Para chegar à economia de R$ 816 bilhões o estudo sugere uma série de medidas. A principal delas é o congelamento do salário dos servidores por dois anos, que pouparia, sozinho, R$ 498 bilhões.

A lei complementar 173, que repassou recursos aos estados para combater a pandemia do novo coronavírus, prevê, como contrapartida, a suspensão dos reajustes para os servidores por dois anos.

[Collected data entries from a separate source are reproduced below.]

(* ===== verification/Program.v ===== *)
(** * Program: from the file to user mode

    [elf_run_bin] from its first allocation to its last store, and the first
    switch to the task it made: the allocator, the page tables, the loader and
    the entry code together.  The stages share one frame, [kept]: the bytes that
    belong to neither the allocator nor a table nor a free page. *)
From S2P Require Import Prelude Memory Utils Strings PageSource Mem MemProps Paging Region PagingProps Console Tarfs Elf ElfProps.
From S2P Require Import Process Fork Interrupts Stubs StubsProps Launch.

(** ** The task structure *)

(** Nine pages hold the structure and, behind it, its [struct mm_struct]. *)
Definition block_size_ : Z := 9 * PAGE_SIZE.

Lemma npages_task : npages sizeof_task = 9%nat.
Proof. reflexivity. Qed.

Ltac task_fields :=
  unfold t_kstack, t_ustack, t_pid, t_ppid, t_cr3, t_tname, t_mm, t_pml4, t_entry, t_is_waiting, t_sleep_time, t_is_sleeping,
    sizeof_task, block_size_, PAGE_SIZE in *.
(** Loads and reads below stores to other places. *)
Ltac task_loads :=
  repeat first [rewrite load64_store64_eq | rewrite load64_store64_ne by lia | rewrite load64_memset_ne by lia
    | rewrite load64_store_ne by lia | rewrite rd_store64_ne by lia | rewrite rd_memset_ne by lia | rewrite rd_store_ne by lia].

(** The fields of a new task structure at [P] with its tables at [R]. *)
Record task_fields_at (m : mem) (P R PID parent : Z) (name : list Z) : Prop := {
  tf_pid : load64 m (P + t_pid) = u64 PID;
  tf_ppid : load64 m (P + t_ppid) = u64 parent;
  tf_cr3 : load64 m (P + t_cr3) = R;
  tf_pml4 : load64 m (P + t_pml4) = VADDR R;
  tf_mm : load64 m (P + t_mm) = VADDR (P + sizeof_task);
  tf_name : cstr m (P + t_tname) name;
}.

Outra fonte de economia está na reposição de servidores que se aposentarem. O estudo considera a reposição de apenas 50% dos servidores, estatutários e não estatutários, nos estados e municípios.

No caso do governo federal, essa taxa de reposição seria de 90%, para servidores de nível superior, e de 50% para aqueles de nível médio.

Além disso, o documento considera uma redução de 30% do salário inicial, tanto no governo federal quando nos estados e municípios. E a progressão de carreira mais lenta dos funcionários públicos, ou seja, eles demorariam mais tempo para atingir o topo da carreira, com salários mais altos.

Segundo o diretor de Estudos e Políticas Macroeconômicas do Ipea, José Ronaldo Souza Jr, serão necessárias medidas voltadas à disciplina fiscal para a retomada do crescimento econômico sustentável no Brasil após a pandemia de Covid-19, uma vez que a dívida pública deverá aumentar substancialmente em 2020 e manter-se em patamar elevado por algum tempo.

Outros cenários

Em outros cenários considerados pelo IPEA, a economia poderia ser menor. Caso, por exemplo, a taxa de reposição de servidores seja menor para os estados e os servidores não estatutários, nesse caso da União, estejam fora do cálculo, a economia em dez anos seria de R$ 673 bilhões.

O IPEA lembrou que os gastos com pessoal são o segundo item de maior peso no orçamento da União, respondendo por quase 22% do total das despesas primárias do governo federal.

No âmbito dos Estados, respondem por 56,3% das despesas totais e 76,1% da receita corrente líquida, acrescentou.